------ PROVIDED INFORMATION ------
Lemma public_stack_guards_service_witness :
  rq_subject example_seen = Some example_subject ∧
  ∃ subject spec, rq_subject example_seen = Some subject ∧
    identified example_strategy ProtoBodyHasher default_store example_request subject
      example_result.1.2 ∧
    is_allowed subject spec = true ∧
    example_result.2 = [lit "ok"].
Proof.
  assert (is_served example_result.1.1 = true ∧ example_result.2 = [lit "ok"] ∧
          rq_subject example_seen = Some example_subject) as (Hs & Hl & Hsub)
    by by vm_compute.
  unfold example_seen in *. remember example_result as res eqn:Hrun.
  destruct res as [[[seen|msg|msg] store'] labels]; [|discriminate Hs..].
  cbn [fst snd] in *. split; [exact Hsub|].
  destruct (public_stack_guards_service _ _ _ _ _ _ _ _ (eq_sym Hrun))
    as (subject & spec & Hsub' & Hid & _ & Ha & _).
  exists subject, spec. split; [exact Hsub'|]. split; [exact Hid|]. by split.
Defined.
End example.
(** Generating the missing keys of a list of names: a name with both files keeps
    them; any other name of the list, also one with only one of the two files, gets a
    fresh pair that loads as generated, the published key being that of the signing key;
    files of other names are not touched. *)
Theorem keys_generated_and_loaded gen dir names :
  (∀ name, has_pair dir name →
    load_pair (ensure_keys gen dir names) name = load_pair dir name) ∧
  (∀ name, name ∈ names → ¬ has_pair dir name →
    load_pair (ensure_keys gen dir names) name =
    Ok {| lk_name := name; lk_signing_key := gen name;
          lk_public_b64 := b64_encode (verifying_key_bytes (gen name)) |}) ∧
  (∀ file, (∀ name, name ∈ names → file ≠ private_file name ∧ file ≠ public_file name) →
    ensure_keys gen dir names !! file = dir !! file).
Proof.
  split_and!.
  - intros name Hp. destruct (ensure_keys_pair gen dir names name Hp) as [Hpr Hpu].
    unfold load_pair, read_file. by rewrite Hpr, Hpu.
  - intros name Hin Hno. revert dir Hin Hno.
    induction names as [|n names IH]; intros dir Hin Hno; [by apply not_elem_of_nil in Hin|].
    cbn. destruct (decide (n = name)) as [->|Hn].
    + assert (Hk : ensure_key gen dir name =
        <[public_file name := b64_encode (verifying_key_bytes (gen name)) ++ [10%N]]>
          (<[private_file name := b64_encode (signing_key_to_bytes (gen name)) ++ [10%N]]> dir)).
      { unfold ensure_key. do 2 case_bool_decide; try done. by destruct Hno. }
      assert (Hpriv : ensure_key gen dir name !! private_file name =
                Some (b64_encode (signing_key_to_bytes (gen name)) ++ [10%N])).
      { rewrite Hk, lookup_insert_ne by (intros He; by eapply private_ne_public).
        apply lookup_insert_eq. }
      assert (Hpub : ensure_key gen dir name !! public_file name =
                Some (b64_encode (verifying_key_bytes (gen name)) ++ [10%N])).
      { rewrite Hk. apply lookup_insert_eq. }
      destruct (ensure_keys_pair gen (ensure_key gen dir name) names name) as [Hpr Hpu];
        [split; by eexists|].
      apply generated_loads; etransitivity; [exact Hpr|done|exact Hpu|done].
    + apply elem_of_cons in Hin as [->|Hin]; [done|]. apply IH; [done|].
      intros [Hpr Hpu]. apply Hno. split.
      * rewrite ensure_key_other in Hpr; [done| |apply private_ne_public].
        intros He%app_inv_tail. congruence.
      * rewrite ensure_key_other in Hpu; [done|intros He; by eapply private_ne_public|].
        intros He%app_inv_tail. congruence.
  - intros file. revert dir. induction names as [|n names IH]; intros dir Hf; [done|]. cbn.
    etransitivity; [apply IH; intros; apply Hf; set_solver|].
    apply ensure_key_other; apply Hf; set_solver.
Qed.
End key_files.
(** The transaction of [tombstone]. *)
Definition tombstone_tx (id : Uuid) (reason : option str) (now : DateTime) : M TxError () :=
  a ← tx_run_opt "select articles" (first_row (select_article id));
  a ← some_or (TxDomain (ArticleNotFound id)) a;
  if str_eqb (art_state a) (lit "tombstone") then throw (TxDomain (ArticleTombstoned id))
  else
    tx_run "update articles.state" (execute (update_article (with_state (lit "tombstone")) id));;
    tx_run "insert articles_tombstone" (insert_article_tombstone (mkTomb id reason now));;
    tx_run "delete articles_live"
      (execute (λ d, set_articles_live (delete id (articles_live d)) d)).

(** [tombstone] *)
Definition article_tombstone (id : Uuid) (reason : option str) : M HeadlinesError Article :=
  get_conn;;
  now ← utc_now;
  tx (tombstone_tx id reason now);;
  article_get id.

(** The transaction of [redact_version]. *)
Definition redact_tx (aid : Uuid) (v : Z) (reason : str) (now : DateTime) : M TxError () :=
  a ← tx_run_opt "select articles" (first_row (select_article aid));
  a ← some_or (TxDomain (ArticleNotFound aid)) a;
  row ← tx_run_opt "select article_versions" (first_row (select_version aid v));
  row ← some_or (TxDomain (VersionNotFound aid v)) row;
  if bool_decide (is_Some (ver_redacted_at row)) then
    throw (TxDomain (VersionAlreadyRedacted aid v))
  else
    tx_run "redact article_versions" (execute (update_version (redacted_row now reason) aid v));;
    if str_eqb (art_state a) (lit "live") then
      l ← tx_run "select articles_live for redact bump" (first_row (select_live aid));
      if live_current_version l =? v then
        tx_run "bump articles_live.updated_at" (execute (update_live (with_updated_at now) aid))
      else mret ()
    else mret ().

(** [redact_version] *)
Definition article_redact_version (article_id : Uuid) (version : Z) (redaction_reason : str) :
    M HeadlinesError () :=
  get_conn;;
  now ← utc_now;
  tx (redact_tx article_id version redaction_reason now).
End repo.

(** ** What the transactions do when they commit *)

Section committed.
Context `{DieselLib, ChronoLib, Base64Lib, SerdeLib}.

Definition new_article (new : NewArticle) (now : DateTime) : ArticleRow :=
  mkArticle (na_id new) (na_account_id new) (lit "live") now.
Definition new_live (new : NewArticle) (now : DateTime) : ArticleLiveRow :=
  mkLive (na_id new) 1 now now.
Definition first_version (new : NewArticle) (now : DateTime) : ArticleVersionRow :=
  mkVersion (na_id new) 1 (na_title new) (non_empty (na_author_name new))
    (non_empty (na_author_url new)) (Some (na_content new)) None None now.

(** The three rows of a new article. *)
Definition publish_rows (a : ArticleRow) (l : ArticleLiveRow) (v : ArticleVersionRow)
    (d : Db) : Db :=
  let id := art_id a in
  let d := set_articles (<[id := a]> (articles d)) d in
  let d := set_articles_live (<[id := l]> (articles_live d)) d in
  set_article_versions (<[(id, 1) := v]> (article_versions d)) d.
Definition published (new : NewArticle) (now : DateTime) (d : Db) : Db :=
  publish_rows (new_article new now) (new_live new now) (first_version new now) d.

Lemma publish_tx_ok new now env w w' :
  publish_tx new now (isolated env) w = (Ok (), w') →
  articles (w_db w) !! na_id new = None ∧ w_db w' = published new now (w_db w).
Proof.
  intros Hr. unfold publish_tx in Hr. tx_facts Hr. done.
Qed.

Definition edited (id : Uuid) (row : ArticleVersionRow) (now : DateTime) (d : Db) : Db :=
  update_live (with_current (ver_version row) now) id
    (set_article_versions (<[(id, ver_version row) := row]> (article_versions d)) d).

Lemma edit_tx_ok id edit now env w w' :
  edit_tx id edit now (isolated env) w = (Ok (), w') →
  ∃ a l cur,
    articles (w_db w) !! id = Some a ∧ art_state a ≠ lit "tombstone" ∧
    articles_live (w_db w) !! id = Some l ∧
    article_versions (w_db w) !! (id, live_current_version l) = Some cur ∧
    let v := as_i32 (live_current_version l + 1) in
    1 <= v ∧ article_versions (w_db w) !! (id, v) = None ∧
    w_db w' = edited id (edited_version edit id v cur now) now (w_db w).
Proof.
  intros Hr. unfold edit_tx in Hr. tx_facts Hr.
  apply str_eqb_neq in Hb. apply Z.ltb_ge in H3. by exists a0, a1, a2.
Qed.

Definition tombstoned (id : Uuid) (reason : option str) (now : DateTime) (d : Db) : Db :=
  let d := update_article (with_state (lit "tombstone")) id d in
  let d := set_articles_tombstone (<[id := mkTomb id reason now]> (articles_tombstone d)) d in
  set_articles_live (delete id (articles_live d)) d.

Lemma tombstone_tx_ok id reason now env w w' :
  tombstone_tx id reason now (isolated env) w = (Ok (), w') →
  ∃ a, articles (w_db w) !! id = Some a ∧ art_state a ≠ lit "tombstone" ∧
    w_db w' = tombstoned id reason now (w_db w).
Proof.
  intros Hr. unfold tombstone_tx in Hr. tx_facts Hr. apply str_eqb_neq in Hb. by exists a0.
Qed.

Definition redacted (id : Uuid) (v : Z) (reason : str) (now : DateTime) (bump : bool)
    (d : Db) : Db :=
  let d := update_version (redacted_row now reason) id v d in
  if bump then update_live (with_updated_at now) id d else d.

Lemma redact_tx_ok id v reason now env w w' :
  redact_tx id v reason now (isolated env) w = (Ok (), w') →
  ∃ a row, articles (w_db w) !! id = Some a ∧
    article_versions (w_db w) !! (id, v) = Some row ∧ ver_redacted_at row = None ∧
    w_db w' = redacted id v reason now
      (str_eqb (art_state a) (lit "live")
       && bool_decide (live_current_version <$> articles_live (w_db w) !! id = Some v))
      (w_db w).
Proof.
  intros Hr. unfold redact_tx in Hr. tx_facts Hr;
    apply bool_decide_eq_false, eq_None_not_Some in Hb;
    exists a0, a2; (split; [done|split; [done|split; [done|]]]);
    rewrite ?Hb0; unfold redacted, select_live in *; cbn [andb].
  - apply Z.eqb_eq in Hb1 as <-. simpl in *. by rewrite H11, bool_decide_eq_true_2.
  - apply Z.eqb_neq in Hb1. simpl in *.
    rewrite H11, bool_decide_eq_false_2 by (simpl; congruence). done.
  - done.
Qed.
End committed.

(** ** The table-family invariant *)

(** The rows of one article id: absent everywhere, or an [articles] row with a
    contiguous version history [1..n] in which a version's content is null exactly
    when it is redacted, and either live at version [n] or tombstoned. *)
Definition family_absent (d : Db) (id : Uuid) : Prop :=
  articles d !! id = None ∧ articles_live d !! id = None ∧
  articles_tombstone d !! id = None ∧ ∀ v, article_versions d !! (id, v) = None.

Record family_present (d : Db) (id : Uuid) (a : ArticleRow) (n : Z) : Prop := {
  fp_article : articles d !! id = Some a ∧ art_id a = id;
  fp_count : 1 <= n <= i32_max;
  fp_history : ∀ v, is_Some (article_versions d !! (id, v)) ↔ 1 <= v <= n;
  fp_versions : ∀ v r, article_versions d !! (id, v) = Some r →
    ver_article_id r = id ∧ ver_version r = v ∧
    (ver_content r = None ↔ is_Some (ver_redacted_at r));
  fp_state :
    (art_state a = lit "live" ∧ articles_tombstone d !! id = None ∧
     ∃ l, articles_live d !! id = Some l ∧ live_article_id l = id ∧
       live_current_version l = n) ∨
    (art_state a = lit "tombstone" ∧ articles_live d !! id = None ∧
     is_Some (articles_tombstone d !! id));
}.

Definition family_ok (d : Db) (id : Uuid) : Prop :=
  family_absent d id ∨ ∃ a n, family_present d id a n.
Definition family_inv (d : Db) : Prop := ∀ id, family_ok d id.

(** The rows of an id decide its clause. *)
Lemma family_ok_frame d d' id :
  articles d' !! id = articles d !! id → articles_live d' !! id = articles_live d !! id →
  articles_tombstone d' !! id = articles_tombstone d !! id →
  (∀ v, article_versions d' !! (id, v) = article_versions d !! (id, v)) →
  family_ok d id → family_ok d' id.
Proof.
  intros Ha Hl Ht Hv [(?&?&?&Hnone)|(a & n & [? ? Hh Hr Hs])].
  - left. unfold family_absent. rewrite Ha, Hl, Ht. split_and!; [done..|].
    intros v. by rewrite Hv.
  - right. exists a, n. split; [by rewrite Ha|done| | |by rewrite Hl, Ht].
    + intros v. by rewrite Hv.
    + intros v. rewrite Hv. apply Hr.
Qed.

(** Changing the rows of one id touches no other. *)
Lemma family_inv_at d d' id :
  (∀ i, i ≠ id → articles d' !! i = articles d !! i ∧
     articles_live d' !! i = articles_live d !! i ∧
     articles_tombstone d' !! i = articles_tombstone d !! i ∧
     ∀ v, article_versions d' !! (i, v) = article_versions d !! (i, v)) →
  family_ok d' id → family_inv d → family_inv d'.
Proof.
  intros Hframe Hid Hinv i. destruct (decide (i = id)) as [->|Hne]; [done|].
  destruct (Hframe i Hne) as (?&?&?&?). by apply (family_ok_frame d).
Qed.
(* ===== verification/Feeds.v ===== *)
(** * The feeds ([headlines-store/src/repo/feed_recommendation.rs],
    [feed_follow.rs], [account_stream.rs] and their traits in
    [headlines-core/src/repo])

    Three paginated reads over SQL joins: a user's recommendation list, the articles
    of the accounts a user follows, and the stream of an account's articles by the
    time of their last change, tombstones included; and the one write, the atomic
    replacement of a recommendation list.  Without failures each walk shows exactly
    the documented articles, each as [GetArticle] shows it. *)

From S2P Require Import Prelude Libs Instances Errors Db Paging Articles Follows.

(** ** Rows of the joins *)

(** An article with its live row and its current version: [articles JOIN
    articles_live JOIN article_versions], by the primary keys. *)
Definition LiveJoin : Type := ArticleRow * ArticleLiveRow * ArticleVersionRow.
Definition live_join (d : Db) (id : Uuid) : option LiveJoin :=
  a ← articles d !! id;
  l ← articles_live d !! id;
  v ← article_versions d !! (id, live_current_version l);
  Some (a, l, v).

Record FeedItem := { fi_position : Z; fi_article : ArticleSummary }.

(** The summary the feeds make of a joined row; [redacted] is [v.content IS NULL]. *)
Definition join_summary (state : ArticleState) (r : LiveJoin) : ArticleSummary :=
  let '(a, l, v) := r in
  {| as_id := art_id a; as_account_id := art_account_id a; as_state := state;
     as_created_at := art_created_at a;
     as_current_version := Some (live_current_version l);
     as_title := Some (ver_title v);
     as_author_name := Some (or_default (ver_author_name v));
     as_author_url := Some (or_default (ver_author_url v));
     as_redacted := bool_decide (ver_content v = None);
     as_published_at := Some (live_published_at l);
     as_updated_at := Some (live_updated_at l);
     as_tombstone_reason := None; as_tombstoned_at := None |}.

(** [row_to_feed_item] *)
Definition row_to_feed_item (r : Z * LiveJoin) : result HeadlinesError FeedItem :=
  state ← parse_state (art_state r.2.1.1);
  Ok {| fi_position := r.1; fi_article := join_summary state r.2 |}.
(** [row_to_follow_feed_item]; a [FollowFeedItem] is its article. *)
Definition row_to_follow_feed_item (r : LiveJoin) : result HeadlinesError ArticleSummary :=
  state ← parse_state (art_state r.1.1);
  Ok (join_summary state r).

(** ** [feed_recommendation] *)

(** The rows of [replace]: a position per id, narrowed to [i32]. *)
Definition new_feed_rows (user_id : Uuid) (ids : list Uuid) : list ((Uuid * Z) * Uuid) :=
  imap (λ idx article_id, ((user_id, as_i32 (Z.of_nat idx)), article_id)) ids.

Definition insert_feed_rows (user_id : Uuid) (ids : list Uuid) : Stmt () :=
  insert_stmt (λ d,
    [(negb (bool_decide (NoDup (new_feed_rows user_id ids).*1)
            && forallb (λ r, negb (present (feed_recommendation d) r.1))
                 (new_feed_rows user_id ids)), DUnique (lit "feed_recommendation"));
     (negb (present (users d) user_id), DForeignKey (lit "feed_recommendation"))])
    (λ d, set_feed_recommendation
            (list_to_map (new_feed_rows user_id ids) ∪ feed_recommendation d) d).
------
> [EXERCISE INSTRUCTIONS]
Among the entries above, the lines between the ones containing "article_versions d !! (i, v)) →" and "(** An article", inclusive, are to be transcribed exactly. No other line is to be given.

> [ANSWER TO THIS EXERCISE]
     ∀ v, article_versions d' !! (i, v) = article_versions d !! (i, v)) →
  family_ok d' id → family_inv d → family_inv d'.
Proof.
  intros Hframe Hid Hinv i. destruct (decide (i = id)) as [->|Hne]; [done|].
  destruct (Hframe i Hne) as (?&?&?&?). by apply (family_ok_frame d).
Qed.
(* ===== verification/Feeds.v ===== *)
(** * The feeds ([headlines-store/src/repo/feed_recommendation.rs],
    [feed_follow.rs], [account_stream.rs] and their traits in
    [headlines-core/src/repo])

    Three paginated reads over SQL joins: a user's recommendation list, the articles
    of the accounts a user follows, and the stream of an account's articles by the
    time of their last change, tombstones included; and the one write, the atomic
    replacement of a recommendation list.  Without failures each walk shows exactly
    the documented articles, each as [GetArticle] shows it. *)

From S2P Require Import Prelude Libs Instances Errors Db Paging Articles Follows.

(** ** Rows of the joins *)

(** An article with its live row and its current version: [articles JOIN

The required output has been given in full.